I love posts like this because they apply to both work life AND life life. Julia covers helping people clarify their questions, figuring out what they already know, pointing them to documentation, explaining what you did, and more.
Project Fonos is open-source telecommunications for the cloud. This repository assembles the various components needed to deploy a telephony system. It helps VoIP integrators quickly deploy new networks and include value-added services such as Programmable Voice, Messaging, and Video.
I sincerely love the audacity on display when open source hackers sit down, roll up their sleeves, and compete with publicly traded companies. 💪
LOTS of good advice in this “4500 word doorstopper” from Ben Kuhn. I’ll climb aboard Ben’s potentially controversial opinion on virtual backgrounds:
Probably controversial. I’m speaking strictly from the point of view of immersiveness here—not e.g. expressing your individuality, making your coworkers laugh, or hiding the pile of laundry behind you. Those are all valid reasons to want to use backgrounds! Just be aware that you’re sacrificing immersiveness when you do.
Why? Zoom’s background detection software is not very accurate, and it’ll periodically delete parts of your hair/body, make the background show through your eyeballs, etc. Plus, it’s really bad at detecting boundaries so some of the real background will show through your hair.
In the past I’ve had some problems sharing my screen with coworkers using corporate chatting solutions like Microsoft Teams. I wanted to show them some of my code, but either the stream lagged several seconds behind or the quality was so poor that my colleagues couldn’t read the code. Or both.
That’s why I created screego. It allows you to share your screen with good quality and low latency. Screego is an addition to existing software and only helps to share your screen. Nothing else (:.

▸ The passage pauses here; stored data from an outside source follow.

(** * asf-farms-cleaner: a shallow embedding of the batch driver

    The program reads Steam farm accounts from [./farms], logs each of them
    in through a pool of proxies, classifies it as active, banned, limited
    or unknown, and moves the files of the accounts it cleans into
    [./cleaned/<status>].  The embedding follows the entry script (main,
    readAccounts, cleanAccount and their helpers), [src/bot.ts] and
    [src/interfaces/account.interface.ts].

    What the program takes from Node is an interface here: the class [Host]
    has the calls of [fs] and [path] and [JSON.parse], and the definitions
    call them where the source does.  The remote service, with the packages
    in front of it, is the answer it gives to each call of [bot.start()]
    (an [attempt]).  [main] takes what [readDirectory] and [readProxies]
    returned, which are embedded further down.  The lines of the logger
    are events of the log, next to the calls of [fs] and of the bot. *)

From Stdlib Require Import ZArith QArith Ascii.
From stdpp Require Import base gmap strings list.

Set Warnings "-register-all".

(** ** JavaScript strings *)

Module JS.

(** [s.slice(n)] for [0 <= n]. *)
Fixpoint drop (n : nat) (s : string) : string :=
  match n, s with
  | O, _ => s
  | S _, EmptyString => EmptyString
  | S n', String _ s' => drop n' s'
  end.

(** [s.endsWith(suffix)]. *)
Definition endsWith (s suffix : string) : bool :=
  let n := String.length s in
  let k := String.length suffix in
  (k <=? n)%nat && String.eqb (drop (n - k) s) suffix.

Test drive the demo right here.
JS Party co-host KBall just launched a new site:
Improve your career, your relationships, and your self-confidence by becoming a better communicator.
I’ve known Kevin for awhile now and I can assure you, the dude is an excellent communicator. This, from his newsletter, resonates 100% with me:
If there’s one thing that I can point to that has contributed most to my career success, it’s been my relentless focus on improving my abilities to speak in public, write coherently, and listen carefully.
We nerded out on this stuff back on JS Party #93. I heartily suggest listening to that if you haven’t yet.
most of the time engineers get poor bug reports that they cannot act upon, which results in either the bug not getting fixed at all or additional communication between departments needed, that can be easily avoided with a good bug report.
This is a nice bug report template you can share with folks in your life (especially non-technical ones) to help them get better results when reporting bugs. Wash it down with JS Party #93 where we spend the entire episode discussing communication skills for coders.
Email communication is not my favorite but since I can’t avoid it, I am trying to compose messages in a way that I think it makes it easier for both me and the recipient:
- to quickly address what is being communicated
- avoid misunderstandings
- save time
There are some really solid tips in this post. I’ll add another one:
If your email contains multiple questions and/or requests*, number them. In my experience this greatly improves the odds that they each get addressed in the reply. When I don’t number them I usually only get the first or last one addressed.
*let’s please stop referring to requests as “asks”, kthxbai
Slack felt like the much-needed grease in the gears of our budding startup. It brought visibility to conversations that would have otherwise been trapped in an email silo. It lowered the barrier of formality that plagues email correspondence. It increased the velocity of communication.
In the beginning, this seemed like an indelible leap ahead. Fast forward five years, and I’m convinced it has become the single greatest threat to developer productivity in the modern workplace. The problem is that today’s chat tools are amplifying the troublesome parts of human nature, rather than minimizing them.
My head bobbed in agreement to just about everything he said in this piece, and I’m verrrry interested to see what he comes up with in response.
Miguel Piedrafita –a 16-year old developer– is building a community for his likeminded-peers.
CoderYouth is a teenager-only community, that is, you can only register if you are under 20.
This community is exclusive by design. On its face that exclusivity cane be a bit off-putting, but I understand what they’re trying to do.
In short, when you learn to code at a young age, your friends aren’t interested, so in CoderYouth you can connect with others with the same interests as you.